Discussion: Language delay (LD) measured through LDS in the TDG (21.6%) was very similar to other studies (15-20%). Nevertheless, LD in the clinical sample was inferior (23.6%) to what has been reported elsewhere (35-75%). It is possible that exclusion of mental retardation, in the clinical sample, could explain these differences. The greater proportion of males suffering from language delay in the clinical group is due to the fact that children with developmental problems occur more frequently among males. Some studies have found a marked and significant female superiority in vocabulary at an early age, but our results found that the girls’ vocabularies in both groups were very similar to the boys’. This result is not explained by differences in the instruments used, since other studies carried out with the LDS also report greater scores for girls in both community and clinical samples. Therefore, it is possible that these results are due to cultural differences in the quantity and quality of the verbal stimulus towards Mexican girls and boys. Our scores were also inferior to the Caucasian American population scores.

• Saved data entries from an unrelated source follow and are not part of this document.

(* ===== verification/ServiceMap.v ===== *)
(** * Service map: building the topology (pkg/servicemap: types.go, world.go,
    parser.go, build.go)

    The samples of Prometheus answers, the world of applications, pods and
    edges, and the passes that build it.  Where the code takes the first match
    of a map iteration, whose order the language leaves open, [pick n] is the
    choice the [n]-th such iteration makes; the world counts them.  Adding to
    different entries of a map commutes, so the other iterations need no
    choice. *)

From S2P Require Import Prelude GoText GoJson GoStruct GoFloat ServiceMapQueries.

#[local] Set Default Proof Using "Type".

(** ** Types *)
Record ApplicationID := MkID { id_Name : string; id_Kind : string; id_Namespace : string }.
#[export] Instance ApplicationID_eq_dec : EqDecision ApplicationID.
Proof. solve_decision. Defined.
Record Instance_ := MkInstance { in_ID : ApplicationID; IsFailed : bool }.
Definition labels := gmap string string.
Record promResult := MkResult { Metric : labels; Last : float64; HasVal : bool }.

(** ** parser.go *)
Record promResultRaw := MkRaw { raw_metric : smap; raw_value : option (list json); raw_values : list (list json) }.
Record promQueryResponse := MkResponse { resp_status : string; resp_result : list promResultRaw }.
Definition set_anys (m : member) (old : option (list json)) : option (list json) * bool :=
  match m_val m with JArr l => (Some l, negb (has_other (JArr l))) | JNull => (None, true) | _ => (old, false) end.
Fixpoint sample_rows (l : list json) : list (list json) * bool :=
  match l with
  | [] => ([], true)
  | v :: l =>
    let '(rows, ok) := sample_rows l in
    match v with JArr r => (r :: rows, ok && negb (has_other v)) | JNull => ([] :: rows, ok) | _ => ([] :: rows, false) end
  end.
Definition set_rows (m : member) (old : list (list json)) : list (list json) * bool :=
  match m_val m with JArr l => sample_rows l | JNull => ([], true) | _ => (old, false) end.
Definition set_result (f : string) (m : member) (r : promResultRaw) : promResultRaw * bool :=
  if bool_decide (f = "metric") then
    let '(v, ok) := set_string_map (raw_metric r) m in (MkRaw v (raw_value r) (raw_values r), ok)
  else if bool_decide (f = "value") then
    let '(v, ok) := set_anys m (raw_value r) in (MkRaw (raw_metric r) v (raw_values r), ok)
  else let '(v, ok) := set_rows m (raw_values r) in (MkRaw (raw_metric r) (raw_value r) v, ok).
Definition set_data (f : string) (m : member) (r : promQueryResponse) : promQueryResponse * bool :=
  if bool_decide (f = "result") then
    let '(l, ok) := set_list (set_struct ["metric"; "value"; "values"] set_result) (MkRaw None None []) (resp_result r) m in
    (MkResponse (resp_status r) l, ok)
  else let '(_, ok) := set_string "" m in (r, ok).
Definition set_response (f : string) (m : member) (r : promQueryResponse) : promQueryResponse * bool :=
  if bool_decide (f = "status") then
    let '(v, ok) := set_string (resp_status r) m in (MkResponse v (resp_result r), ok)
  else set_struct ["resultType"; "result"] set_data r m.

The LDS was sensitive to detection of vocabulary level between groups and the results were congruent with the expected observations, with a few exceptions: Mainly, the community group had a nonsignificant lower score than the clinical group.
The subgroups analysis showed that, generally, the vocabulary level corresponded with the expected levels; nevertheless, we found great variability in the scores for the different subgroups. The ADHD had the highest score of all, which determined that the LDS mean for the CG was higher than TDG’s. Children with ADHD generally express a greater number of words compared to children in the general population at younger ages. Different studies show that this vocabulary advantage is lost between 8-12 years of age. The group with the next highest score was the Asperger subgroup, which also had the greatest variability, along with the OPD subgroup. This makes identification of Asperger’s syndrome through the LDS impossible, due to confounding with other groups. This is unfortunate because differential diagnosis between ADHD and the autism spectrum disorders is very important. Vocabulary was better in the Asperger than the autism subgroup, although these differences were not significant in the post hoc tests. The only significant comparison was between ADHD and autism groups, which is consistent with other studies through other measures.
Conclusions: The Mexican version of the LDS is a useful tool for screening language delays in preschoolers. It may aid in the identification of autism and other common causes of language delays such as: transitory delay, late language emergence, specific language impairment and selective mutism. The LDS is a quantitative screening instrument and does not measure other complex alterations in other language domains such as: narrative, expository and conversational discourse; and other pragmatic language abilities individually or in any combination. Language impairment should be diagnosed based on multiple sources of information, including naturalistic observation and standardized, culturally appropriate psychometric measures.